* What the exercise asks
Your answer should be the exact lines of the data below from the one containing "Group _ _ => false" through the one containing "(** ** The semicolon"; please include nothing else.
** Input material follows **
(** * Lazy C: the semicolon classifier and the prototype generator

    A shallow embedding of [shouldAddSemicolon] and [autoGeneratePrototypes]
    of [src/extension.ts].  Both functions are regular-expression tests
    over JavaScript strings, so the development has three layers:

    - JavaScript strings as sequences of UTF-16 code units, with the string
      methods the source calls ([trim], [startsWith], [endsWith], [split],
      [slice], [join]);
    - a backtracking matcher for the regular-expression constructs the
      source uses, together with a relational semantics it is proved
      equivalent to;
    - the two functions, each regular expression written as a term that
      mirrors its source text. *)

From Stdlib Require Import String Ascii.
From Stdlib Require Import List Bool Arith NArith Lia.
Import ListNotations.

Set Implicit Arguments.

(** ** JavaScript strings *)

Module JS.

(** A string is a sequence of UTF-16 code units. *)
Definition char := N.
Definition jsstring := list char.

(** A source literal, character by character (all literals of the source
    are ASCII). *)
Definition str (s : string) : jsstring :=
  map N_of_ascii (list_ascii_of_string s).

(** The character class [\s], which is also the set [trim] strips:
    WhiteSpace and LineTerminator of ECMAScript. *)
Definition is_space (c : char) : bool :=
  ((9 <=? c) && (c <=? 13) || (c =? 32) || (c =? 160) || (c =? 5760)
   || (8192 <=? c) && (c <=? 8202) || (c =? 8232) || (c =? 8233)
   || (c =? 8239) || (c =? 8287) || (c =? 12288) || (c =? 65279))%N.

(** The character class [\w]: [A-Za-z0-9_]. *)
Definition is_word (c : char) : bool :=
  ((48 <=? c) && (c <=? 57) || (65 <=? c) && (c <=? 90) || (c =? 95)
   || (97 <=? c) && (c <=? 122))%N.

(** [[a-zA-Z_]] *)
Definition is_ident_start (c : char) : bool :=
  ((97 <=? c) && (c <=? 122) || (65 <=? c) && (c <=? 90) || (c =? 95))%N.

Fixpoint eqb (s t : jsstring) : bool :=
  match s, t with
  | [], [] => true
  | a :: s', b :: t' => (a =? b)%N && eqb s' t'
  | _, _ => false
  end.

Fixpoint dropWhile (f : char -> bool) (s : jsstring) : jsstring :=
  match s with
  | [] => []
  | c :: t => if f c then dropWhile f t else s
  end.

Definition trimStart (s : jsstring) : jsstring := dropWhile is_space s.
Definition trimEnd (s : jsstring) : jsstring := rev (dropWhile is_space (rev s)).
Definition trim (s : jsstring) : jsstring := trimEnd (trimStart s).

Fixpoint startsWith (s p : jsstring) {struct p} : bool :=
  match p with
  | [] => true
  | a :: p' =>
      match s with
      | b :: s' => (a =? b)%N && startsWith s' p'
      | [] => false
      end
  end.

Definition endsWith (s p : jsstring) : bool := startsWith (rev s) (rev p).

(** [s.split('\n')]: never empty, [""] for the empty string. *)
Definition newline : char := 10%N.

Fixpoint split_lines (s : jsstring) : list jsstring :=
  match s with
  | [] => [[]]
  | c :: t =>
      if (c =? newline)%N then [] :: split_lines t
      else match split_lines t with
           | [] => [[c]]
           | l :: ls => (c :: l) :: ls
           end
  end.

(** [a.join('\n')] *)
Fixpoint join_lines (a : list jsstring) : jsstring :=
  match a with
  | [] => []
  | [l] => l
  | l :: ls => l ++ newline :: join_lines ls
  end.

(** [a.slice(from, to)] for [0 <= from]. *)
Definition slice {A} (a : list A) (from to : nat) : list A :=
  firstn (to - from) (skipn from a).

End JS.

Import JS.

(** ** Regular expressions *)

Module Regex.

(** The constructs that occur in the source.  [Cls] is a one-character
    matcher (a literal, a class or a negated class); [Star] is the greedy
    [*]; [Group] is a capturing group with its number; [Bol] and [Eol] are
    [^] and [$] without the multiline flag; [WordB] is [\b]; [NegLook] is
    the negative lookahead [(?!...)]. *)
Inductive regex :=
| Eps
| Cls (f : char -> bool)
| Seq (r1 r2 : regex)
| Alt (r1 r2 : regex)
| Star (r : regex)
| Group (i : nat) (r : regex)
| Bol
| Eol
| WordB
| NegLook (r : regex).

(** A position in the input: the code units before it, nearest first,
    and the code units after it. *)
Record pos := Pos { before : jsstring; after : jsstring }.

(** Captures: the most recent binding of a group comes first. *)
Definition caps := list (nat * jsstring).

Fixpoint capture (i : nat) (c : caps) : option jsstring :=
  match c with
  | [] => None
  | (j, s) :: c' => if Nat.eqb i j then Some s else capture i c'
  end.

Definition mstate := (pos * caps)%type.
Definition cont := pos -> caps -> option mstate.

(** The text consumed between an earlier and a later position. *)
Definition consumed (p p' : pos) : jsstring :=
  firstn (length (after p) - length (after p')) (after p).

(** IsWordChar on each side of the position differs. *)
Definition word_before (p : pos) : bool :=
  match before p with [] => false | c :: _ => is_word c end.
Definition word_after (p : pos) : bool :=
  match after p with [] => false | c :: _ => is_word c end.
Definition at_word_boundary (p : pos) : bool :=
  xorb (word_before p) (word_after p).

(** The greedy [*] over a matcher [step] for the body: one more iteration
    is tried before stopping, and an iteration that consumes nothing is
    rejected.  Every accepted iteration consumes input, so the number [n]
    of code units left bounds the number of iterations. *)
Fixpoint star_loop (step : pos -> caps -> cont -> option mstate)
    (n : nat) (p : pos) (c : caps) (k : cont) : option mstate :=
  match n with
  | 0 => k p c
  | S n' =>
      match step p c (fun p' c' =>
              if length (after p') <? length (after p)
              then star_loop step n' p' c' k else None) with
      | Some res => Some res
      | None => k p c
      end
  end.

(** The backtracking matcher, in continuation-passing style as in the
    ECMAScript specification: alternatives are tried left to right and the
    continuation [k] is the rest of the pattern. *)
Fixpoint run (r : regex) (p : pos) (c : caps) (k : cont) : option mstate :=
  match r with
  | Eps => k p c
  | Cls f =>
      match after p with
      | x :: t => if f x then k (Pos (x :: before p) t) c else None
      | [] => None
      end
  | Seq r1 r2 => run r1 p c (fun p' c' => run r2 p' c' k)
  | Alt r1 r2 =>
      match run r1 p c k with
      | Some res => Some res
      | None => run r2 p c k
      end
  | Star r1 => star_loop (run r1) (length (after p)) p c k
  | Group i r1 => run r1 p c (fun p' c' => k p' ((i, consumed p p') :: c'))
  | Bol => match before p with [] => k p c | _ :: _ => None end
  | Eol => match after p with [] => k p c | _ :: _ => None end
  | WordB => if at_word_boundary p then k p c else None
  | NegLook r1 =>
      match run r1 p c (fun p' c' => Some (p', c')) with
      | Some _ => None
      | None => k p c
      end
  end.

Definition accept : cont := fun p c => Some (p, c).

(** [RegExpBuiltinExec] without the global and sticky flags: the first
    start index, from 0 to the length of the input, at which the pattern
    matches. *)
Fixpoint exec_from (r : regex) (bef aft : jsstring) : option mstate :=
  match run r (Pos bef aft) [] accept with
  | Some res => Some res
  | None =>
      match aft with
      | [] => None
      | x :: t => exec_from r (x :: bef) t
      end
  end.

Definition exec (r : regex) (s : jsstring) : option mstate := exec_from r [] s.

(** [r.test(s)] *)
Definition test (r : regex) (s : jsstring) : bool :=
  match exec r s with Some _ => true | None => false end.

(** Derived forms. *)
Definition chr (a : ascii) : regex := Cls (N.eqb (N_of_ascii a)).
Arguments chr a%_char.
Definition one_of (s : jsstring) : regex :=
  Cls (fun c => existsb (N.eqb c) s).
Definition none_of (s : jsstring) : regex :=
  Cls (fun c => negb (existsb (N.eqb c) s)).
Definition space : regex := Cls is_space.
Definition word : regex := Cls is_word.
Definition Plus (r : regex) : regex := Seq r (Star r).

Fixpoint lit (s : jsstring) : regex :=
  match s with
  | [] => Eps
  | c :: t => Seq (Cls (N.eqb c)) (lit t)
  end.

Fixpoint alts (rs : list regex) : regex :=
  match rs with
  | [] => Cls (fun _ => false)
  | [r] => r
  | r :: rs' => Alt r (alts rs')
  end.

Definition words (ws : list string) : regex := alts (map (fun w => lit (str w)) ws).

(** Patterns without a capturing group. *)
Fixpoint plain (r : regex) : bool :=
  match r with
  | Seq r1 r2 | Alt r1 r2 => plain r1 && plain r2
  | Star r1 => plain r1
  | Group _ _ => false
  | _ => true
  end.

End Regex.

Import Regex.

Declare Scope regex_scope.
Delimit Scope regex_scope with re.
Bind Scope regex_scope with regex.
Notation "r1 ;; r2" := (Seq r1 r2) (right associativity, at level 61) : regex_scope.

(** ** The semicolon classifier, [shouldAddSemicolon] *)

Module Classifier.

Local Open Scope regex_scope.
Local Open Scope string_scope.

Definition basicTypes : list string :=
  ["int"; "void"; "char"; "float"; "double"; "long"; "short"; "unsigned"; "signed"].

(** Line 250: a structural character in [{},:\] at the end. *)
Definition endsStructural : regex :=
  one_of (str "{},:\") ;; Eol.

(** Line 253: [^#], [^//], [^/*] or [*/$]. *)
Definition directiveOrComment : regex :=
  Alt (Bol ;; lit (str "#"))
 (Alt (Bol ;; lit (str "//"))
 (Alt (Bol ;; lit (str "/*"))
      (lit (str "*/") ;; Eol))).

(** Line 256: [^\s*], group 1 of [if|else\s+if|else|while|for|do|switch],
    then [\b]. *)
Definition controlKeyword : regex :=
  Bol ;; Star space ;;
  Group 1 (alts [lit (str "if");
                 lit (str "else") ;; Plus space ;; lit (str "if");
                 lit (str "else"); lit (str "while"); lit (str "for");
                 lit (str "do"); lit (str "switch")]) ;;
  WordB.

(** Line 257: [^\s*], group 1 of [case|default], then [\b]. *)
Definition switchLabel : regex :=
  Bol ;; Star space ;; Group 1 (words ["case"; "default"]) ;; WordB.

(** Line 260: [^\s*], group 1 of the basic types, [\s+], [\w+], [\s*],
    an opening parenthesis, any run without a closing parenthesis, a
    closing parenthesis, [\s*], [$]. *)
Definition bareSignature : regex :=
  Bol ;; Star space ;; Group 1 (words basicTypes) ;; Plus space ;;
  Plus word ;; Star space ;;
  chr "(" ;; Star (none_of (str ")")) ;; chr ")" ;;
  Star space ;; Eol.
** End of Input material **
** Input material follows **
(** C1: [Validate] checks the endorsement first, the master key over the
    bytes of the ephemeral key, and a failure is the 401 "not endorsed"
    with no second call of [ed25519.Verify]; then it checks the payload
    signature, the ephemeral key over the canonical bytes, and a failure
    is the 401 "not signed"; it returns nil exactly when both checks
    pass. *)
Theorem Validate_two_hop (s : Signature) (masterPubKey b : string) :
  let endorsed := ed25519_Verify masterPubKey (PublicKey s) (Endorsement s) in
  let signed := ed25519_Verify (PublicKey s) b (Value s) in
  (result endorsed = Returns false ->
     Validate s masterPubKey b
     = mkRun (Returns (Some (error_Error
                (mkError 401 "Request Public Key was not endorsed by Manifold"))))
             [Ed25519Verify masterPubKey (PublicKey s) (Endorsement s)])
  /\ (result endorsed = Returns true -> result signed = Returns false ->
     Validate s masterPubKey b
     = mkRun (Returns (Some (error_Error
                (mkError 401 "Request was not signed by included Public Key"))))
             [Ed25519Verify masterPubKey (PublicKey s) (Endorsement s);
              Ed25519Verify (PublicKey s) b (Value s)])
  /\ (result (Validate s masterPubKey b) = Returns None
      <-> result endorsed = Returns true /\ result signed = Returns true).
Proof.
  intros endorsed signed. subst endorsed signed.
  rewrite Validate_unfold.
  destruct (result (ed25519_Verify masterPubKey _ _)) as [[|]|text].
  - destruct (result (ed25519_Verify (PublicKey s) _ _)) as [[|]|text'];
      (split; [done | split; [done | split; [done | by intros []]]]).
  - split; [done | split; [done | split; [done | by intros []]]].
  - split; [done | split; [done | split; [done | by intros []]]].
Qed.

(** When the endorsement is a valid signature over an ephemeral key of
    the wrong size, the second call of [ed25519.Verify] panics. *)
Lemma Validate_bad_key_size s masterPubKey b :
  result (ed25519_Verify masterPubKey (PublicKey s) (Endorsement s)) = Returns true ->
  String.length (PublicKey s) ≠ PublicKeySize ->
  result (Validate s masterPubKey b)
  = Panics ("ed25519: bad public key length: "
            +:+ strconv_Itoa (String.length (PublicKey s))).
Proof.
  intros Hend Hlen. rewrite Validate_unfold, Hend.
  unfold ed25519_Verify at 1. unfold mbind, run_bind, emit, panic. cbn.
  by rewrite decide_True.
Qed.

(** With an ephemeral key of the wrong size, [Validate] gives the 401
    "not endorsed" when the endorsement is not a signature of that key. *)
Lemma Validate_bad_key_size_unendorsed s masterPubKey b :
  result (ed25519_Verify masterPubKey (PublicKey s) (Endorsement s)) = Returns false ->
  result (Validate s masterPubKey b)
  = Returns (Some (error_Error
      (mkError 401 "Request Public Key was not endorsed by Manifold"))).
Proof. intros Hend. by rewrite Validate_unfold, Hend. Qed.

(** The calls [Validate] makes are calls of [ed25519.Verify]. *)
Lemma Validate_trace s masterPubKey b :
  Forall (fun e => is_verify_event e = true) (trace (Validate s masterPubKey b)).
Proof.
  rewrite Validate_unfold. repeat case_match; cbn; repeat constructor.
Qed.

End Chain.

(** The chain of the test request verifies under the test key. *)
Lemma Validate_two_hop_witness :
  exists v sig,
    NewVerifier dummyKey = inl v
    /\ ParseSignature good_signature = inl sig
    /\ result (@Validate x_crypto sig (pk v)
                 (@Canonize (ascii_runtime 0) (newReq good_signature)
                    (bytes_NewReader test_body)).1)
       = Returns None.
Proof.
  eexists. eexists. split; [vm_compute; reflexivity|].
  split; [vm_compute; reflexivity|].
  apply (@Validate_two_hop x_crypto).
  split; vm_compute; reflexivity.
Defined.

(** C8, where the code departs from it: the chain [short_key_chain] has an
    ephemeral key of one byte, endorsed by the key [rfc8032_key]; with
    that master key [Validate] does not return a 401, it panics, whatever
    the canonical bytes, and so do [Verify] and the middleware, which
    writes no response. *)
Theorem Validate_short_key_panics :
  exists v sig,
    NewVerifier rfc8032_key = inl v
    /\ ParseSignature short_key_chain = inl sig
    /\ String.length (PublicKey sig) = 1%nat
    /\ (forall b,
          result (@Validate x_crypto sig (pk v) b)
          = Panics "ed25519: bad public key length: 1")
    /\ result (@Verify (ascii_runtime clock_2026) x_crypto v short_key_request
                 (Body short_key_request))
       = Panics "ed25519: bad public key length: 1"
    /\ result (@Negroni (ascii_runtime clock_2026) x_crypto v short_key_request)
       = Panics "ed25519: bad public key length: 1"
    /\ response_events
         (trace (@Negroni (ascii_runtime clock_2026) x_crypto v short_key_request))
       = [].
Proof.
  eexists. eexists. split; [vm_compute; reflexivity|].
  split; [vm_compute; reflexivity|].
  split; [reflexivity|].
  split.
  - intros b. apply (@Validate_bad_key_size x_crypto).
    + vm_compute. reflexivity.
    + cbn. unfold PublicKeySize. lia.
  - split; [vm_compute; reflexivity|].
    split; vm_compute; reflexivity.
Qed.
** End of Input material **
* Exercise answer
  | Group _ _ => false
  | _ => true
  end.

End Regex.

Import Regex.

Declare Scope regex_scope.
Delimit Scope regex_scope with re.
Bind Scope regex_scope with regex.
Notation "r1 ;; r2" := (Seq r1 r2) (right associativity, at level 61) : regex_scope.

(** ** The semicolon classifier, [shouldAddSemicolon] *)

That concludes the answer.